Production and Evaluation of Meltblown Poly(phenylene sulfide)
Roy M. Broughton, Jr.1,
Chris Eash2 and Larry C. Wadsworth3
1
2
University of
3
University of
Abstract
Manufacturers are currently supplying poly(phenylene
sulfide), PPS, for use in continuous melt production of
nonwoven fabrics by spunbond and meltblowing (MB) processes. Aside from a preliminary study made by these
authors in a paper presented on MB PPS at the INDA Filtration Conference in
November 2006, little evaluation of the MB PPS products has been reported. A significant thermal shrinkage problem with
MB PPS was noted and procedures were suggested to minimize shrinkage, mainly by
slowing the PPS fiber cooling rate to allow polymer crystallization to occur
during the melt blowing process. Among
the procedures studied, elevating the temperature of the MB room and increasing
the weight of the web were found to be the more effective in minimizing thermal
shrinkage of
Introduction
Poly(phenylene sulfide) fiber has been available for more than 30 years (1, 2). It has been the fiber/fabric of choice for moderately high temperature filtration in chemically corrosive environments (3). It is reported to be nonflammable (OI = 44), stable for use at 200 °C and resistant to organic solvents, acids and bases in the range pH 2 – 12, and oxidizing agents as well as 10% HCl (4).
Nonwovens are the structures of choice for filtration applications because of their improved filtration capacity and their depth filtration capability which retards plugging of the filter. The inclusion of a filtration layer having fine fibers is well understood to produce more effective removal of small particulate and meltblowing (MB) is generally recognized as an effective way of producing fibers finer than those available from typical melt spinning or spunbond (SB) processes. The natural progression of the logic above is the attempt to produce MB PPS nonwovens. At least one supplier suggests and offers PPS for MB applications (5, 6).
Although the polymer manufacturer has
publicized MB and offers a MB grade, little data has been published on the
properties of the MB PPS fabrics. In a
preliminary study, the current authors found that the MB PPS fabric exhibited
thermal shrinkage that would render its use unacceptable in high-temperature
filtration applications (7). This high
degree of thermal shrinkage is typical of fiber melt extrusion where the
polymer has a Tg substantially above room temperature and therefore passes through
its optimum crystallization temperature rapidly during quenching, as reported
by Spruiell and Janke (8). The as-spun
fibers of PPS (like PET) should be expected to cool before crystallization and
exhibit substantial shrinkage as they are subsequently heated to their
crystallization temperature. The
expected results were found for MB PPS by Japanese researchers who suggested a
calendaring step to remedy the problem (9).

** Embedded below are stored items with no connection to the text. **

Lemma smrng_lq_stops_witness :
  (0 < 0.4 < 1 /\
   smrng_lq_c.bracketing sample.lp 0.4 3 10 1 1 = Some (sample.v0 3 10 1)) /\
  (exists j, (1 <= j <= 200)%nat /\
     smrng_lq_c.stops_at sample.lp 0.4 3 10 1 1.0e-8 1.0e-8
       (sample.v0 3 10 1) j).
Proof.
  split; [split; [lra|apply sample_bracketing]|].
  apply (smrng_lq_stops sample.lp 0.4 3 10 1 1.0e-8 1.0e-8 1
           (sample.v0 3 10 1)).
  - lra.
  - apply sample_bracketing.
Defined.

(** Iteration 2 of the sample run with [xeps = 3]: [x3 = 4] is within [xeps]
    of [x2 = 3], the probabilities 1/3 and 3/7 of the ends differ by more than
    1e-12, and the trial point is the linear interpolation 2.7, not the
    midpoint 2.5. *)
Lemma trial_coincident_counterexample :
  let v := smrng_lq_c.rounds sample.lp 0.4 3 10 1 3 1 1 (sample.v0 3 10 1) in
  Z.rem 2 2 <> 1%Z /\
  smrng_lq_c.YEPS <= fabs (smrng_lq_c.y2 v - smrng_lq_c.y1 v) /\
  fabs (smrng_lq_c.x2 v - smrng_lq_c.x3 v) < 3 /\
  smrng_lq_c.trial 0.4 3 2 v = 2.7 /\
  0.5 * (smrng_lq_c.x1 v + smrng_lq_c.x2 v) = 2.5 /\
  smrng_lq_c.trial 0.4 3 2 v <> 0.5 * (smrng_lq_c.x1 v + smrng_lq_c.x2 v).
Proof.
  intros v.
  destruct (sample_iteration_2 3 10 1 3) as (H1 & H2 & H3 & H4 & H5 & H6).
  fold v in H1, H2, H3, H4, H5, H6.
  assert (Hi : Z.rem 2 2 <> 1%Z) by (vm_compute; discriminate).
  assert (Hy : smrng_lq_c.YEPS
               <= fabs (smrng_lq_c.y2 v - smrng_lq_c.y1 v)).
  { rewrite H4, H2. unfold smrng_lq_c.YEPS. Rabs_lra. }
  assert (Hc : fabs (smrng_lq_c.x2 v - smrng_lq_c.x3 v) < 3).
  { rewrite H3, H5. Rabs_lra. }
  assert (Ht : smrng_lq_c.trial 0.4 3 2 v = 2.7).
  { rewrite (trial_even 0.4 3 2 v Hi Hy).
    rewrite interpolation_secant by (auto; lra).
    rewrite H1, H2, H3, H4.
    replace (2 + (0.4 - 1 / 3) * (3 - 2) / (3 / 7 - 1 / 3)) with 2.7
      by (field_simplify; lra).
    Rdecide lra. reflexivity. }
  repeat split; auto; try lra; rewrite ?Ht, ?H1, ?H3; lra.
Qed.

Lemma trial_even_iteration_witness :
  let v := smrng_lq_c.mkvars 2 (1 / 3) 3 (3 / 7) 4 (1 / 2) 0 0 3 [] in
  (Z.rem 2 2 <> 1%Z /\ smrng_lq_c.YEPS <= fabs (3 / 7 - 1 / 3)) /\
  (fabs (2 - 4) < 3 \/ fabs (3 - 4) < 3 ->
   smrng_lq_c.curvature 3 v = 0 /\
   (2 < 3 -> 1 / 3 < 3 / 7 ->
    smrng_lq_c.interpolation 0.4 3 v
    = 2 + (0.4 - 1 / 3) * (3 - 2) / (3 / 7 - 1 / 3))).
Proof.
  intros v.
  assert (Hi : Z.rem 2 2 <> 1%Z) by (vm_compute; discriminate).
  assert (Hy : smrng_lq_c.YEPS <= fabs (3 / 7 - 1 / 3)).
  { unfold smrng_lq_c.YEPS. Rabs_lra. }
  split; [split; assumption|].
  apply (trial_even_iteration 0.4 3 2 v Hi Hy).
Defined.

(** *** The returned value *)

Section smrng_lq_more.

Import smrng_lq_c.

Variable smrng_lp : R -> Z -> Z -> Z -> R.
Variable p : R.
Variables k df nrng : Z.
Variables xeps peps : R.

#[local] Abbreviation while_body := (smrng_lq_c.while_body smrng_lp k df nrng).
#[local] Abbreviation while_loop := (smrng_lq_c.while_loop smrng_lp p k df nrng).
#[local] Abbreviation bracketing := (smrng_lq_c.bracketing smrng_lp p k df nrng).
#[local] Abbreviation trial := (smrng_lq_c.trial p xeps).
#[local] Abbreviation evaluate := (smrng_lq_c.evaluate smrng_lp p k df nrng xeps).
#[local] Abbreviation converged := (smrng_lq_c.converged p xeps peps).
#[local] Abbreviation update := (smrng_lq_c.update p).
#[local] Abbreviation for_loop := (smrng_lq_c.for_loop smrng_lp p k df nrng xeps peps).
#[local] Abbreviation rounds := (smrng_lq_c.rounds smrng_lp p k df nrng xeps).
#[local] Abbreviation tested := (smrng_lq_c.tested smrng_lp p k df nrng xeps).
#[local] Abbreviation bracket_inv := (smrng_lq_c.bracket_inv smrng_lp p k df nrng).
#[local] Abbreviation stops_at := (smrng_lq_c.stops_at smrng_lp p k df nrng xeps peps).
#[local] Abbreviation smrng_lq := (smrng_lq_c.smrng_lq smrng_lp p k df nrng xeps peps).






(** X11.  If [smrng_lq] used fewer than 200 calls after the bracketing
    phase, the returned [x] has a probability within [peps] of [p], and it
    lies in a bracket [(a, b]] narrower than [xeps] whose upper end has a
    probability of [p] at least and whose lower end has one below [p] (or is
    0). *)
Theorem quantile_accuracy (fuel : nat) (v0 : vars) (r : result) :
  0 < p < 1 ->
  bracketing fuel = Some v0 ->
  smrng_lq fuel = Some r ->
  (iterations r < itr v0 + 200)%Z ->
  fabs (smrng_lp (quantile r) k df nrng - p) < peps /\
  exists a b,
    a < quantile r <= b /\ b - a < xeps /\
    p <= smrng_lp b k df nrng /\
    (smrng_lp a k df nrng < p \/ a = 0).
Proof.
  intros Hp Hb Hr Hit.
  pose proof (bracketing_inv smrng_lp p k df nrng fuel v0
                (proj1 Hp) Hb) as Hinv.
  destruct (stops_at_exists smrng_lp p k df nrng xeps peps v0)
    as (j & Hj & Hs).
  destruct (for_loop_stops smrng_lp p k df nrng xeps peps v0 j Hj Hs)
    as (Hx & Hi & _).
  assert (Hlq : smrng_lq fuel =
                Some (mkresult (x (for_loop 200 1 v0))
                        (itr (for_loop 200 1 v0))
                        (calls (for_loop 200 1 v0)))).
  { unfold smrng_lq_c.smrng_lq.
    replace (p <=? 0.0) with false by (symmetry; Rcmp; lra).
    replace (p >=? 1.0) with false by (symmetry; Rcmp; lra).
    rewrite Hb. reflexivity. }
  cbv zeta in Hx, Hi.
  remember (for_loop 200 1 v0) as w eqn:Hw. clear Hw.
  rewrite Hlq in Hr. injection Hr as <-.
  cbn [quantile iterations] in Hit |- *.
  rewrite Hi, tested_itr in Hit by lia. rewrite Hx.
  destruct Hs as [_ [Hc|Hc]]; [|lia].
  apply converged_iff in Hc. destruct Hc as [Hcx Hcy].
  unfold smrng_lq_c.tested in *. rewrite evaluate_fields in *.
  cbn [x1 x2 x y] in *.
  set (v := rounds (j - 1) 1 v0) in *.
  assert (Hv : bracket_inv v) by (now apply rounds_inv).
  destruct Hv as (H12 & Hy & Hl1 & Hl2).
  destruct (trial_in_bracket p xeps (Z.of_nat j) v H12 Hy) as [Hlo Hup].
  split; [exact Hcy|].
  exists (x1 v), (x2 v). split; [lra|]. split.
  - unfold fabs in Hcx. rewrite Rabs_pos_eq in Hcx by lra. exact Hcx.
  - split; [rewrite <- Hl2; lra|].
    destruct Hl1 as [Hl1|[Hl1 _]]; [left; rewrite <- Hl1; lra|now right].
Qed.





(** The [while] loop does not end while no doubling reaches [p]. *)
Lemma while_loop_diverges fuel : forall v,
  y2 v = smrng_lp (x2 v) k df nrng ->
  (forall m, smrng_lp (x2 v * 2 ^ m) k df nrng < p) ->
  while_loop fuel v = None.
Proof.
  induction fuel as [|fuel IH]; intros v Hv Hbelow; simpl;
    (replace (y2 v <? p) with true
       by (symmetry; Rcmp; rewrite Hv; specialize (Hbelow 0%nat);
           simpl in Hbelow; now rewrite Rmult_1_r in Hbelow));
    [reflexivity|].
  apply IH; rewrite while_body_fields; cbn [x2 y2]; [reflexivity|].
  intros m. specialize (Hbelow (S m)).
  replace (x2 v * 2.0 * 2 ^ m) with (x2 v * 2 ^ S m) by (simpl; lra).
  exact Hbelow.
Qed.

(** X13.  For [0 < p < 1], when the probability at every doubled point
    2, 4, 8, ... is below [p], the bracketing loop never ends: [smrng_lq]
    returns for no bound on its passes. *)
Theorem smrng_lq_diverges :
  0 < p < 1 ->
  (forall m, smrng_lp (2 * 2 ^ m) k df nrng < p) ->
  forall fuel, bracketing fuel = None /\ smrng_lq fuel = None.
Proof.
  intros Hp Hbelow fuel.
  assert (Hb : bracketing fuel = None).
  { rewrite bracketing_unfold. rewrite while_loop_diverges; auto.
    cbn [x2]. intros m. replace (2.0 * 2 ^ m) with (2 * 2 ^ m) by lra.
    apply Hbelow. }
  split; [exact Hb|]. unfold smrng_lq_c.smrng_lq.
  replace (p <=? 0.0) with false by (symmetry; Rcmp; lra).
  replace (p >=? 1.0) with false by (symmetry; Rcmp; lra).
  now rewrite Hb.
Qed.

End smrng_lq_more.


(** The sample run with [xeps = 3] and [peps = 0.1] leaves the loop in its
    first iteration: the trial 3 has the probability 3/7. *)
Lemma sample_converges :
  smrng_lq_c.smrng_lq sample.lp 0.4 3 10 1 3 0.1 1
  = Some (smrng_lq_c.mkresult
            (smrng_lq_c.x
               (smrng_lq_c.evaluate sample.lp 0.4 3 10 1 3 1
                  (sample.v0 3 10 1)))
            3
            (smrng_lq_c.calls
               (smrng_lq_c.evaluate sample.lp 0.4 3 10 1 3 1
                  (sample.v0 3 10 1)))).
Proof.
  unfold smrng_lq_c.smrng_lq. Rdecide lra. rewrite sample_bracketing.
  cbv zeta.
  rewrite (for_loop_break sample.lp 0.4 3 10 1 3 0.1 200 1
             (sample.v0 3 10 1) 0).
  - reflexivity.
  - lia.
  - lia.
  - intros m Hm. lia.
  - cbn [smrng_lq_c.rounds Z.of_nat Z.add].
    rewrite evaluate_fields. unfold smrng_lq_c.converged.
    cbn [smrng_lq_c.x1 smrng_lq_c.x2 smrng_lq_c.y].
    unfold smrng_lq_c.trial, smrng_lq_c.bisection.
    change (Z.rem 1 2 =? 1)%Z with true. cbn [orb].
    unfold sample.v0, sample.lp. cbn [smrng_lq_c.x1 smrng_lq_c.x2].
    Rdecide Rabs_lra. reflexivity.
Qed.

Lemma quantile_accuracy_witness :
  exists r,
    (0 < 0.4 < 1 /\
     smrng_lq_c.bracketing sample.lp 0.4 3 10 1 1 = Some (sample.v0 3 10 1) /\
     smrng_lq_c.smrng_lq sample.lp 0.4 3 10 1 3 0.1 1 = Some r /\
     (smrng_lq_c.iterations r
      < smrng_lq_c.itr (sample.v0 3 10 1) + 200)%Z) /\
    fabs (sample.lp (smrng_lq_c.quantile r) 3 10 1 - 0.4) < 0.1.
Proof.
  eexists.
  assert (Hit : (3 < smrng_lq_c.itr (sample.v0 3 10 1) + 200)%Z)
    by (simpl; lia).
  split; [split; [lra|split; [apply sample_bracketing|
                              split; [apply sample_converges|exact Hit]]]|].
  apply (quantile_accuracy sample.lp 0.4 3 10 1 3 0.1 1 (sample.v0 3 10 1) _
           ltac:(lra) (sample_bracketing 3 10 1) sample_converges Hit).
Defined.


Lemma smrng_lq_diverges_witness :
  (0 < 0.9 < 1 /\ forall m : nat, 0.5 < 0.9) /\
  smrng_lq_c.smrng_lq (fun _ _ _ _ => 0.5) 0.9 3 10 1 1.0e-8 1.0e-8 1000
  = None.
Proof.
  split; [split; [lra|intros _; lra]|].
  apply (smrng_lq_diverges (fun _ _ _ _ => 0.5) 0.9 3 10 1 1.0e-8 1.0e-8).
  - lra.
  - intros m. lra.
Defined.

(** ** The linked program *)

Section program_facts.

Variable nrml_p : R -> Z -> R.

(** C4.  For [df <= 0] (with [k >= 2], [nrng >= 1]) and every [q],
    [smrng_lp(q, k, df, nrng)] is [pow(rng_lp(q, k), nrng)]: for [q > 0]
    it is that very expression, returned before any limit or coefficient is
    computed and with no pass of the integration loop, and for [q <= 0] both
    are 0. *)
Theorem smrng_lp_infinite_df (q : R) (k df nrng : Z) :
  (2 <= k)%Z -> (1 <= nrng)%Z -> (df <= 0)%Z ->
  program.smrng_lp nrml_p q k df nrng
    = Some (pow (program.rng_lp nrml_p q k) (IZR nrng)) /\
  program.smrng_lp_passes nrml_p q k df nrng = [] /\
  (q <= 0 -> program.smrng_lp nrml_p q k df nrng = Some 0).
Proof.
  intros Hk Hn Hdf.
  unfold program.smrng_lp, program.smrng_lp_passes,
    smrng_lp_c.smrng_lp, smrng_lp_c.smrng_lp_passes,
    smrng_lp_c.smrng_lp_run.
  cbv zeta.
  replace (df <=? 0)%Z with true by (symmetry; apply Z.leb_le; lia).
  destruct (q <=? 0.0) eqn:Hq; Rcmp.
  - unfold program.rng_lp. rewrite rng_lp_nonpositive by lra.
    rewrite pow_zero_base by lia.
    repeat split; intros; f_equal; lra.
  - repeat split. intros Hq'. lra.
Qed.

The dimensional instability of PPS fiber during heating has also been
recognized in patented polymer additives introduced to reduce the shrinkage
during calendaring (10). This current
work attempts to address the concern about dimensional instability of MB PPS
fabric during heating, by slowing the MB PPS fiber cooling rate through manipulation
of the MB process parameters.
Experimental
PPS polymer (Fortron 0203HS, from Ticona) was dried overnight in a Conair dessicant dryer at 105 °C and a -40 °C dewpoint. The resin was extruded on a 6 inch wide melt-blowing line at the University of Tennessee (TANDEC). The MB die geometry and extrusion profile are given in Table 1. A nosepiece with a 60 degree included angle was utilized with spinneret diameters of 0.018 in. (0.46 mm), an orifice L/D of 10/1 and with 20 holes/in. There were 121 holes over the 6 inch die. The air knife gap was 0.080 in. (2.0 mm) and the die tip setback was 0.080 in. (2.0 mm). Different methods for decreasing MB fiber cooling rates were studied, and fabric properties were evaluated, including filtration efficiency (FE) to 0.1 μm NaCl, DSC and thermal shrinkage at 125 °C for five minutes. FE and ∆P to an aerosol of 0.067 µm NaCl particles at a flow rate of 32 l/min (5.3 cm/s face velocity) were determined with the TSI Model 8130 Filtration Tester. Thermal shrinkage was determined by placing a 4 x 6 in. specimen without restraining the edges onto a metal pan and then putting it into a forced draft oven at 125 °C for 5 minutes. After the specimen was removed from the oven it was measured again in both machine (MD) and cross machine (CD) directions, and percentage shrinkage based on the original dimensions was calculated.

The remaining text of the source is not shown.